■ WHAT THE EXERCISE ASKS ■
The entries below contain a stretch that opens with the line containing "- destruct (m" and closes with the line containing "packed_codec_MEDIA_CODEC_PCM_F32LE) with true."; set down that stretch exactly, both ends included, and nothing else.

*** Opening of GIVEN ENTRIES ***

(* ===== verification/PackedFacts.v ===== *)
(** * PackedFacts: theorems about the packed codec validators *)

From Stdlib Require Import Floats.SpecFloat.
From S2P Require Import Prelude Schema Codec CodecFacts Wire Packed.

(** ** Canonical f32 samples *)

(** The three fields of a binary32 word. *)
Lemma f32_sign bits : is_u32 bits → of_bool (Z.testbit bits 31) = bits / 2147483648.
Proof.
  intros Hb. assert (0 <= 31) as H31 by lia. pose proof (Z.testbit_spec' bits 31 H31) as Ht.
  change (2 ^ 31) with 2147483648 in Ht. rewrite Z.mod_small in Ht.
  - rewrite <- Ht. by destruct (Z.testbit bits 31).
  - split; [apply Z.div_pos; lia|]. apply Z.div_lt_upper_bound; lia.
Qed.

Lemma f32_exponent bits : Z.land (Z.shiftr bits 23) 0xff = (bits / 8388608) mod 256.
Proof. rewrite Z.shiftr_div_pow2 by lia. exact (Z.land_ones (bits / 8388608) 8 ltac:(lia)). Qed.

Lemma f32_mantissa bits : Z.land bits 0x7fffff = bits mod 8388608.
Proof. exact (Z.land_ones bits 23 ltac:(lia)). Qed.

Lemma f32_fields bits : is_u32 bits →
  bits = of_bool (Z.testbit bits 31) * 2147483648 + Z.land (Z.shiftr bits 23) 0xff * 8388608
         + Z.land bits 0x7fffff ∧
  0 <= Z.land (Z.shiftr bits 23) 0xff < 256 ∧ 0 <= Z.land bits 0x7fffff < 8388608.
Proof.
  intros Hb. rewrite f32_sign, f32_exponent, f32_mantissa by done.
  replace (bits / 2147483648) with (bits / 8388608 / 256) by (by rewrite Z.div_div).
  Z.to_euclidean_division_equations. lia.
Qed.

Lemma in_unit_finite s p e :
  f32_in_unit (S754_finite s p e) = (e <? -23) || ((e =? -23) && (Z.pos p <=? 0x800000)).
Proof.
  unfold f32_in_unit, SFleb, f32_one, SFcompare.
  generalize 8388608%positive. intros q. rewrite !Pos.compare_cont_spec.
  rewrite (Z.compare_antisym e (-23)), (Pos.compare_antisym p q).
  assert ((Z.pos p <=? Z.pos q) = match (p ?= q)%positive with Gt => false | _ => true end) as -> by done.
  destruct (Z.compare_spec e (-23)) as [->|H|H].
  - destruct s, (p ?= q)%positive; done.
  - replace (e <? -23) with true by lia. by destruct s.
  - replace (e <? -23) with false by lia. replace (e =? -23) with false by lia. by destruct s.
Qed.

(** The accepted words are those of magnitude at most one, but for minus zero. *)
Lemma canonical_sample_bits bits : is_u32 bits →
  canonical_sample bits = (bits <=? 0x3f800000) || ((0x80000000 <? bits) && (bits <=? 0xbf800000)).
Proof.
  intros Hb. destruct (f32_fields bits Hb) as (Hd & He & Hm). unfold canonical_sample, f32_from_bits.
  set (s := Z.testbit bits 31) in *. set (e := Z.land (Z.shiftr bits 23) 0xff) in *.
  set (m := Z.land bits 0x7fffff) in *. clearbody s e m.
  apply eq_true_iff_eq. destruct (Z.eqb_spec e 0xff) as [->|He1].
  { assert ((bits <=? 0x3f800000) || ((0x80000000 <? bits) && (bits <=? 0xbf800000)) = false) as ->
      by (destruct s; cbn [of_bool] in Hd; lia).
    destruct (m =? 0); [destruct s|]; done. }
  destruct (Z.eqb_spec e 0) as [->|He0].
  - destruct m as [|p|p]; [|rewrite in_unit_finite; cbn [f32_is_finite]|lia].
    + destruct s; cbn [of_bool] in Hd; cbn; lia.
    + destruct s; cbn [of_bool] in Hd; lia.
  - destruct (m + 0x800000) as [|p|p] eqn:Hp; [lia| |lia]. rewrite in_unit_finite. cbn [f32_is_finite].
    destruct s; cbn [of_bool] in Hd; lia.
Qed.

Lemma and_iff_compat_l' (A B C : Prop) : (A → B ↔ C) → A ∧ B ↔ A ∧ C.
Proof. tauto. Qed.

Lemma as_chunks_4_forall (P : list byte → Prop) l n :
  length l = (4 * n)%nat →
  Forall P (as_chunks_4 l) ↔ ∀ i, (i < n)%nat → P (take 4 (drop (4 * i) l)).
Proof.
  revert l. induction n as [|n IH]; intros l Hl.
  - destruct l; [|done]. cbn. split; [lia|by constructor].
  - destruct l as [|a [|b [|c [|d l]]]]; try (cbn in Hl; lia). cbn [as_chunks_4].
    rewrite Forall_cons_iff, IH by (cbn in Hl; lia). split.
    + intros [H0 Hr] [|i] Hi; [done|]. replace (4 * S i)%nat with (S (S (S (S (4 * i))))) by lia.
      apply Hr. lia.
    + intros H. split; [apply (H 0%nat); lia|]. intros i Hi. specialize (H (S i)).
      replace (4 * S i)%nat with (S (S (S (S (4 * i))))) in H by lia. apply H. lia.
Qed.

(** The f32 PCM validator accepts exactly canonical unit samples. A payload
    passes exactly when there is at least one channel, it is a nonzero whole
    number of sample frames, and every sample's bit pattern is that of a float
    of magnitude at most one and is not minus zero: no NaN, no infinity, nothing
    louder than full scale. *)
Theorem f32_validator_exact payload channels :
  is_u8 channels →
  validate_media packed_codec_MEDIA_CODEC_PCM_F32LE payload channels = Ok () ↔
  channels ≠ 0 ∧ payload ≠ [] ∧ len payload mod (channels * 4) = 0 ∧
  ∀ i, 4 * Z.of_nat i < len payload →
    let bits := from_le (take 4 (drop (4 * i) payload)) in
    bits <= 0x3f800000 ∨ 0x80000000 < bits <= 0xbf800000.
Proof.
  intros Hc. unfold validate_media. rewrite reject_bind_ok, Z.eqb_neq.
  change (packed_codec_MEDIA_CODEC_PCM_F32LE =? packed_codec_MEDIA_CODEC_PCM_S16LE) with false.
  change (packed_codec_MEDIA_CODEC_PCM_F32LE =? packed_codec_MEDIA_CODEC_PCM_F32LE) with true.
  cbv iota. unfold require_sample_frames. replace (channels * 4 <=? USIZE_MAX) with true by (unfold USIZE_MAX; lia).
  cbn [ok_or]. rewrite bind_is_ok. rewrite reject_bind_ok, orb_false_iff, is_nil_false, negb_false_iff, Z.eqb_eq.
  unfold validate_f32_samples. rewrite for_each_ok. apply and_iff_compat_l'. intros Hn.
  etransitivity; [|apply Logic.and_assoc]. apply and_iff_compat_l'. intros [_ Hm].
  assert (∃ n, length payload = (4 * n)%nat) as [n Hl].
  { exists (length payload / 4)%nat. apply Z.mod_divide in Hm as [k Hk]; [|lia]. unfold len in Hk.
    apply Nat2Z.inj. rewrite Nat2Z.inj_mul, Nat2Z.inj_div, Hk.
    replace (k * (channels * 4)) with (k * channels * Z.of_nat 4) by lia. rewrite Z.div_mul by lia. lia. }
  rewrite (as_chunks_4_forall _ _ n Hl). unfold len. rewrite Hl.
  assert (∀ i, (i < n)%nat → is_u32 (from_le (take 4 (drop (4 * i) payload)))) as Hb.
  { intros i Hi. pose proof (from_le_bound (take 4 (drop (4 * i) payload))) as Hb.
    replace (len (take 4 (drop (4 * i) payload))) with 4 in Hb; [done|].
    unfold len. rewrite length_take, length_drop. lia. }
  split; intros H i Hi.
  - assert (i < n)%nat as Hi' by lia. specialize (H i Hi').
    apply reject_if_ok, negb_false_iff in H. rewrite canonical_sample_bits in H by auto. cbn zeta. lia.
  - rewrite canonical_sample_bits by auto. apply reject_if_ok, negb_false_iff.
    specialize (H i). cbn zeta in H. lia.
Qed.

Lemma f32_validator_exact_witness :
  validate_media packed_codec_MEDIA_CODEC_PCM_F32LE (bytes_of [0; 0; 128; 63; 0; 0; 0; 191]) 2 = Ok ().
Proof.
  refine (proj2 (f32_validator_exact (bytes_of [0; 0; 128; 63; 0; 0; 0; 191]) 2 _) _); [lia|].
  split_and!; [done|done|vm_compute; reflexivity|]. intros [|[|i]] Hi.
  - left. vm_compute. discriminate.
  - right. vm_compute. split; [reflexivity|discriminate].
  - exfalso. change (len (bytes_of [0; 0; 128; 63; 0; 0; 0; 191])) with 8 in Hi. lia.
Defined.

(** ** The Surface envelope *)

Definition color_wf (c : SurfaceColorSpace) : Prop :=
  is_u8 (cs_primaries c) ∧ is_u8 (cs_transfer c) ∧ is_u8 (cs_matrix c) ∧ is_u8 (cs_range c).
Definition rect_wf (r : SurfaceDamageRect) : Prop :=
  is_u32 (rc_x r) ∧ is_u32 (rc_y r) ∧ is_u32 (rc_width r) ∧ is_u32 (rc_height r).
Definition dims_wf (d : SurfaceDimensions) : Prop := is_u32 (dm_width d) ∧ is_u32 (dm_height d).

*** Close of GIVEN ENTRIES ***

■ TASK OUTPUT ■
  - destruct (m + 0x800000) as [|p|p] eqn:Hp; [lia| |lia]. rewrite in_unit_finite. cbn [f32_is_finite].
    destruct s; cbn [of_bool] in Hd; lia.
Qed.

Lemma and_iff_compat_l' (A B C : Prop) : (A → B ↔ C) → A ∧ B ↔ A ∧ C.
Proof. tauto. Qed.

Lemma as_chunks_4_forall (P : list byte → Prop) l n :
  length l = (4 * n)%nat →
  Forall P (as_chunks_4 l) ↔ ∀ i, (i < n)%nat → P (take 4 (drop (4 * i) l)).
Proof.
  revert l. induction n as [|n IH]; intros l Hl.
  - destruct l; [|done]. cbn. split; [lia|by constructor].
  - destruct l as [|a [|b [|c [|d l]]]]; try (cbn in Hl; lia). cbn [as_chunks_4].
    rewrite Forall_cons_iff, IH by (cbn in Hl; lia). split.
    + intros [H0 Hr] [|i] Hi; [done|]. replace (4 * S i)%nat with (S (S (S (S (4 * i))))) by lia.
      apply Hr. lia.
    + intros H. split; [apply (H 0%nat); lia|]. intros i Hi. specialize (H (S i)).
      replace (4 * S i)%nat with (S (S (S (S (4 * i))))) in H by lia. apply H. lia.
Qed.

(** The f32 PCM validator accepts exactly canonical unit samples. A payload
    passes exactly when there is at least one channel, it is a nonzero whole
    number of sample frames, and every sample's bit pattern is that of a float
    of magnitude at most one and is not minus zero: no NaN, no infinity, nothing
    louder than full scale. *)
Theorem f32_validator_exact payload channels :
  is_u8 channels →
  validate_media packed_codec_MEDIA_CODEC_PCM_F32LE payload channels = Ok () ↔
  channels ≠ 0 ∧ payload ≠ [] ∧ len payload mod (channels * 4) = 0 ∧
  ∀ i, 4 * Z.of_nat i < len payload →
    let bits := from_le (take 4 (drop (4 * i) payload)) in
    bits <= 0x3f800000 ∨ 0x80000000 < bits <= 0xbf800000.
Proof.
  intros Hc. unfold validate_media. rewrite reject_bind_ok, Z.eqb_neq.
  change (packed_codec_MEDIA_CODEC_PCM_F32LE =? packed_codec_MEDIA_CODEC_PCM_S16LE) with false.
  change (packed_codec_MEDIA_CODEC_PCM_F32LE =? packed_codec_MEDIA_CODEC_PCM_F32LE) with true.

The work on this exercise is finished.